Beachvolleyball

Altdorfer Comeback am „Lohhofer Strand“

Priscilla Gatzsche (li., TV Altdorf) und Maria Neumüller (VC Katzwang-Schwabach) werden bei den Beachvolleyball-Masters in Lohhof ihr Glück versuchen. | Foto: Hanke2016/05/Cilla-und-Maria-Frth-2016.jpg

ALTDORF – Am 31. Mai 2014 hatte Ulrike Pfletschinger in Fürth das letzte Masters für den TV Altdorf gespielt (und übrigens gewonnen), nach fast zwei Jahren wird am Samstag in Lohhof mit Priscilla Gatzsche wieder eine Spielerin des TV Altdorf bei einem Bayern Masters vertreten sein. Dabei geht es nicht ums Gewinnen des Turniers, sondern um das Sammeln von Spielerfahrung auf diesem hohen Niveau. Für Gatzsche und ihre Partnerin Maria Neumüller (VC Katzwang-Schwabach) ist es das dritte Turnier in dieser Saison.

Nach dem jetzigen Stand der Dinge müssen die beiden im ersten Spiel gegen die Standhardinger-Zwillinge vom SV Lohhof ran, ein nahezu unlösbares Unterfangen. Die Zwillinge gewannen letztes Jahr nicht nur „ihr“ Turnier, sie wurden in den letzten drei Jahren jeweils bayerische Vizemeisterinnen, 2015 standen sie auf dem Nürnberger Hauptmarkt beim smart beach cup im Hauptfeld. Sollten es zu Beginn andere Gegnerinnen werden, so beschreibt das geschilderte Szenario dennoch die Qualität der zu erwartenden Konkurrentinnen.

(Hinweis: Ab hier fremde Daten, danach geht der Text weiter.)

(** X4. A decoded name with a byte that [setHeader] refuses (a control
    character such as CR or LF, or a character beyond U+00FF) never
    reaches the response headers: when the path exists the handler
    answers 500 with the message of the [TypeError], and nothing of the
    file is sent. *)
Theorem download_refuses_unsafe_name dirname param filename fs :
  URI.decodeURIComponent param = Ok filename ->
  header_safe filename = false ->
  exists_path fs (Path.join (uploadsDir dirname) filename) = true ->
  downloadFile dirname param fs
  = (Ok (Response 500 (JsonError
           ("Invalid character in header content [" ++ dquote
            ++ "Content-Disposition" ++ dquote ++ "]"))), fs).
Proof.
  intros Hdec Hsafe Hex. rewrite downloadFile_run, Hdec. cbv zeta.
  unfold exists_path in Hex.
  destruct (Fs.resolve fs (Path.join (uploadsDir dirname) filename));
    [discriminate|]. now rewrite Hsafe.
Qed.

Lemma decodeURIComponent_throws param e :
  URI.decodeURIComponent param = Throw e -> e = URIError.
Proof.
  unfold URI.decodeURIComponent. destruct (URI.decode None param); congruence.
Qed.

(** X5. A parameter that is not a well-formed percent-encoding is answered
    by both handlers with 500 and [URI malformed]; the delete handler
    removes nothing. *)
Theorem malformed_parameter_is_500 dirname param e fs :
  URI.decodeURIComponent param = Throw e ->
  downloadFile dirname param fs
  = (Ok (Response 500 (JsonError "URI malformed")), fs)
  /\ deleteFile dirname param fs
     = (Ok (Response 500 (JsonError "URI malformed")), fs).
Proof.
  intros Hdec. rewrite downloadFile_run, deleteFile_run, Hdec.
  now rewrite (decodeURIComponent_throws _ _ Hdec).
Qed.

(** ** What the delete handler leaves alone *)

Lemma after_cleanup_subseteq (q : string) (fs : FS) : after_cleanup q fs ⊆ fs.
Proof.
  unfold after_cleanup. destruct (is_regular fs q); [apply delete_subseteq|reflexivity].
Qed.

Lemma after_cleanup_lookup (q : string) (fs : FS) (K : list string) :
  K <> Fs.segments q -> after_cleanup q fs !! K = fs !! K.
Proof.
  intros H. unfold after_cleanup. destruct (is_regular fs q); [|reflexivity].
  now apply lookup_delete_ne.
Qed.

Lemma deleteFile_subseteq (dirname param : string) (fs : FS) :
  snd (deleteFile dirname param fs) ⊆ fs.
Proof.
  rewrite deleteFile_run.
  destruct (URI.decodeURIComponent param) as [filename|e]; [|reflexivity].
  cbv zeta. set (p := Path.join (uploadsDir dirname) filename).
  destruct (Fs.resolve fs p) as [e|[c m|s m]]; try reflexivity.
  assert (H1 : delete (Fs.segments p) fs ⊆ fs) by apply delete_subseteq.
  assert (H2 : after_cleanup (p ++ ".info") (delete (Fs.segments p) fs) ⊆ fs).
  { etransitivity; [apply after_cleanup_subseteq|exact H1]. }
  destruct (is_directory _ (p ++ ".info")); [exact H1|].
  destruct (is_directory _ (p ++ ".json")); [exact H2|].
  simpl. etransitivity; [apply after_cleanup_subseteq|exact H2].
Qed.

Lemma deleteFile_frame dirname param filename fs K :
  URI.decodeURIComponent param = Ok filename ->
  let p := Path.join (uploadsDir dirname) filename in
  K <> Fs.segments p ->
  K <> Fs.segments (p ++ ".info") ->
  K <> Fs.segments (p ++ ".json") ->
  snd (deleteFile dirname param fs) !! K = fs !! K.
Proof.
  intros Hdec p Hp Hi Hj. rewrite deleteFile_run, Hdec. cbv zeta. fold p.
  destruct (Fs.resolve fs p) as [e|[c m|s m]]; try reflexivity.
  assert (H1 : delete (Fs.segments p) fs !! K = fs !! K)
    by now apply lookup_delete_ne.
  destruct (is_directory _ (p ++ ".info")); [exact H1|].
  destruct (is_directory _ (p ++ ".json")); simpl;
    rewrite ?after_cleanup_lookup by congruence; exact H1.
Qed.

(** X6. The delete handler only ever removes: whatever the parameter and
    the answer, every entry of the file system after the call was there,
    unchanged, before it. *)
Theorem delete_only_removes (dirname param : string) (fs : FS) :
  snd (deleteFile dirname param fs) ⊆ fs.
Proof.
  rewrite deleteFile_run.
  destruct (URI.decodeURIComponent param) as [filename|e]; [|reflexivity].
  cbv zeta. set (p := Path.join (uploadsDir dirname) filename).
  destruct (Fs.resolve fs p) as [e|[c m|s m]]; try reflexivity.
  assert (H1 : delete (Fs.segments p) fs ⊆ fs) by apply delete_subseteq.
  assert (H2 : after_cleanup (p ++ ".info") (delete (Fs.segments p) fs) ⊆ fs).
  { etransitivity; [apply after_cleanup_subseteq|exact H1]. }
  destruct (is_directory _ (p ++ ".info")); [exact H1|].
  destruct (is_directory _ (p ++ ".json")); [exact H2|].
  simpl. etransitivity; [apply after_cleanup_subseteq|exact H2].
Qed.

(** X7. The delete handler touches three paths at most: an entry whose
    key is neither that of the primary path nor that of its [.info] or
    [.json] path is the same after the call as before. *)
Theorem delete_leaves_other_entries dirname param filename fs K :
  URI.decodeURIComponent param = Ok filename ->
  let p := Path.join (uploadsDir dirname) filename in
  K <> Fs.segments p ->
  K <> Fs.segments (p ++ ".info") ->
  K <> Fs.segments (p ++ ".json") ->
  snd (deleteFile dirname param fs) !! K = fs !! K.
Proof.
  intros Hdec p Hp Hi Hj. rewrite deleteFile_run, Hdec. cbv zeta. fold p.
  destruct (Fs.resolve fs p) as [e|[c m|s m]]; try reflexivity.
  assert (H1 : delete (Fs.segments p) fs !! K = fs !! K)
    by now apply lookup_delete_ne.
  destruct (is_directory _ (p ++ ".info")); [exact H1|].
  destruct (is_directory _ (p ++ ".json")); simpl;
    rewrite ?after_cleanup_lookup by congruence; exact H1.
Qed.

(** ** What the naming function returns *)

(** X8. A header with a pair that has no space-separated value part (a
    lone key, an empty pair after a trailing comma) makes the naming
    function throw a [TypeError]: no name is returned, not even the
    synthesized one. *)
Theorem naming_throws_on_valueless_pair now md :
  md <> EmptyString ->
  Exists (fun item => has_value item = false) (JsString.split "," md) ->
  exists msg, namingFunction now (Some md) = Throw (TypeError msg).
Proof.
  intros Hmd H. unfold namingFunction. destruct md as [|c md]; [congruence|].
  cbn [JsString.truthy].
  destruct (forEach_item_unvalued _ ∅ H) as [msg ->]. eauto.
Qed.

(** X9. The naming function never returns the empty name: whatever the
    header, a returned name has at least one character. *)
Theorem naming_never_returns_empty now metadata name :
  namingFunction now metadata = Ok name -> name <> EmptyString.
Proof.
  assert (Hfb : fallback_name now <> EmptyString) by discriminate.
  unfold namingFunction. destruct metadata as [md|]; [|congruence].
  destruct (JsString.truthy md); [|congruence].
  destruct (forEach_item _ ∅) as [obj|e]; [|discriminate].
  destruct (obj !! "filename") as [v|]; [|congruence].
  destruct v as [|c v]; simpl; [congruence|]. intros H. now injection H as <-.
Qed.

(** ** The listing as a filter of the enumeration *)

Lemma keepEntry_listable dirname file fs b :
  fst (keepEntry dirname file fs) = Ok b -> b = listable dirname fs file.
Proof.
  unfold listable. destruct (JsString.endsWith file ".info") eqn:Hinfo.
  - rewrite keepEntry_info by assumption. simpl. congruence.
  - rewrite keepEntry_run by assumption. simpl.
    destruct (JsString.endsWith file ".json" && _); simpl; [congruence|].
    unfold is_regular.
    destruct (Fs.resolve fs (Path.join (uploadsDir dirname) file)) as [e|[c m|s m]];
      simpl; congruence.
Qed.

(** A successful [filter] is the pure filter by what the callback
    answers. *)
Lemma filterM_filter {A} (f : A -> Fs.M bool) (g : A -> bool) l fs kept :
  (forall x, readonly (f x)) ->
  (forall x b, fst (f x fs) = Ok b -> b = g x) ->
  fst (Fs.filterM f l fs) = Ok kept -> kept = List.filter g l.
Proof.
  intros Hf Hg. revert kept. induction l as [|a l IH]; simpl; intros kept H.
  - now injection H as <-.
  - unfold Fs.bind in H. rewrite (readonly_run (f a) fs (Hf a)) in H.
    destruct (fst (f a fs)) as [keep|e] eqn:Ea; [|discriminate].
    rewrite (readonly_run _ fs (filterM_readonly f l Hf)) in H.
    destruct (fst (Fs.filterM f l fs)) as [kept'|e] eqn:El; [|discriminate].
    simpl in H. injection H as <-. rewrite <- (Hg a keep Ea), (IH kept' eq_refl).
    reflexivity.
Qed.

Lemma listFiles_success dirname fs files :
  fst (listFiles dirname fs) = Ok (Response 200 (JsonFiles files)) ->
  exists kept,
    fst (Fs.filterM (keepEntry dirname)
           (Fs.names fs (Fs.segments (uploadsDir dirname))) fs) = Ok kept
    /\ fst (Fs.mapM (describeEntry dirname) kept fs) = Ok files.
Proof.
  rewrite listFiles_quiet, listFilesDuring_run.
  destruct (Fs.resolve fs (uploadsDir dirname)) as [e|[c m|s m]];
    try discriminate.
  intros H. apply answer_files in H. rewrite listEntries_run in H. simpl in H.
  destruct (fst (Fs.filterM _ _ fs)) as [kept|e]; [|discriminate].
  exists kept. split; [reflexivity|].
  destruct (fst (Fs.mapM _ kept fs)) as [fl|e]; [|discriminate].
  now injection H as <-.
Qed.

Lemma listing_names dirname fs files :
  fst (listFiles dirname fs) = Ok (Response 200 (JsonFiles files)) ->
  map name files
  = List.filter (listable dirname fs)
      (Fs.names fs (Fs.segments (uploadsDir dirname))).
Proof.
  intros H. destruct (listFiles_success _ _ _ H) as [kept [Hk Hm]].
  rewrite (mapM_names _ _ _ _ Hm).
  apply (filterM_filter _ _ _ _ _ (readonly_keepEntry dirname)
           (fun x b => keepEntry_listable dirname x fs b) Hk).
Qed.

(** X10. A listing that is sent names exactly the names reported by the
    enumeration (the entry names decoded as UTF-8) that pass the filter,
    in the order of the enumeration and once per report: those that do
    not end with [.info], are not the [.json] sidecar of a regular file,
    and resolve to regular files. *)
Theorem listing_is_filtered_enumeration dirname fs files :
  fst (listFiles dirname fs) = Ok (Response 200 (JsonFiles files)) ->
  map name files
  = List.filter (listable dirname fs)
      (Fs.names fs (Fs.segments (uploadsDir dirname))).
Proof.
  intros H. destruct (listFiles_success _ _ _ H) as [kept [Hk Hm]].
  rewrite (mapM_names _ _ _ _ Hm).
  apply (filterM_filter _ _ _ _ _ (readonly_keepEntry dirname)
           (fun x b => keepEntry_listable dirname x fs b) Hk).
Qed.

Lemma describeEntry_run dirname file fs :
  describeEntry dirname file fs
  = (match Fs.resolve fs (Path.join (uploadsDir dirname) file) with
     | inr stats =>
         Ok {| name := file; size := st_size stats; uploadedAt := st_mtime stats;
               url := "/api/files/" ++ URI.encodeURIComponent file |}
     | inl e => Throw (SystemError e "stat" (Path.join (uploadsDir dirname) file))
     end, fs).
Proof.
  unfold describeEntry, Fs.bind, Fs.statSync.
  now destruct (Fs.resolve fs (Path.join (uploadsDir dirname) file)).
Qed.

Lemma mapM_describe dirname l fs files :
  fst (Fs.mapM (describeEntry dirname) l fs) = Ok files ->
  Forall (fun e => fst (describeEntry dirname (name e) fs) = Ok e) files.
Proof.
  revert files. induction l as [|a l IH]; simpl; intros files H.
  - injection H as <-. constructor.
  - unfold Fs.bind in H.
    rewrite (readonly_run _ fs (readonly_describeEntry dirname a)) in H.
    destruct (fst (describeEntry dirname a fs)) as [y|e] eqn:Ea; [|discriminate].
    rewrite (readonly_run _ fs (mapM_readonly _ l (readonly_describeEntry dirname))) in H.
    destruct (fst (Fs.mapM (describeEntry dirname) l fs)) as [ys|e] eqn:El; [|discriminate].
    simpl in H. injection H as <-. constructor; [|now apply IH].
    assert (Hn : name y = a).
    { rewrite describeEntry_run in Ea. simpl in Ea.
      destruct (Fs.resolve fs _); [discriminate|]. now injection Ea as <-. }
    now rewrite Hn.
Qed.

Gatzsche bastelt im Moment noch an ihrem Abitur, Neumüller studiert bereits, aber beide haben sich, wenn sie nicht in der Halle zusammen agieren, ganz dem Beachvolleyball verschrieben. Zwei Turniere pro Wochenende sind keine Seltenheit. Bisher wechselten sie oft die Partnerinnen, das soll sich ändern, um mit Kontinuität den höheren Ansprüchen zu genügen. Nach den Masters in Lohhof geht es fast direkt am Pfingstmontag zum BVV Cup+ nach Erlangen, allerdings wieder mit anderen Partnerinnen.

Kampfkraft und Moral

An Christi Himmelfahrt, beim Cup+ in Fürth, konnten die beiden gegen Sonja Kudela/Almut Pohl (TSV Abensberg) das Spiel mit 10:15 und 13:15 knapp gestalten, gegen Nina Retsch/Caroline Wolf (TSV Zirndorf/TV Erlangen) sogar einen Satz gewinnen. An diese Leistungen gilt es anzuknüpfen in Lohhof, wo noch härtere Aufschläge, noch schnellere und heftigere Angriffsschläge zu erwarten sind.

Erfahrungen sammeln

Da beide Spielerinnen nicht mit riesiger Körpergröße gesegnet sind, wollen sie diesen Nachteil mit Kampfkraft und Moral ausgleichen. Sie geben keinen Ball verloren und harmonieren nicht nur auf dem Feld recht gut, sondern verstehen sich auch privat und haben beide hervorragende Volleyballer als Freunde. Da kann eigentlich nichts schiefgehen beim Sammeln von Erfahrungen auf dem „Lohhofer Strand“.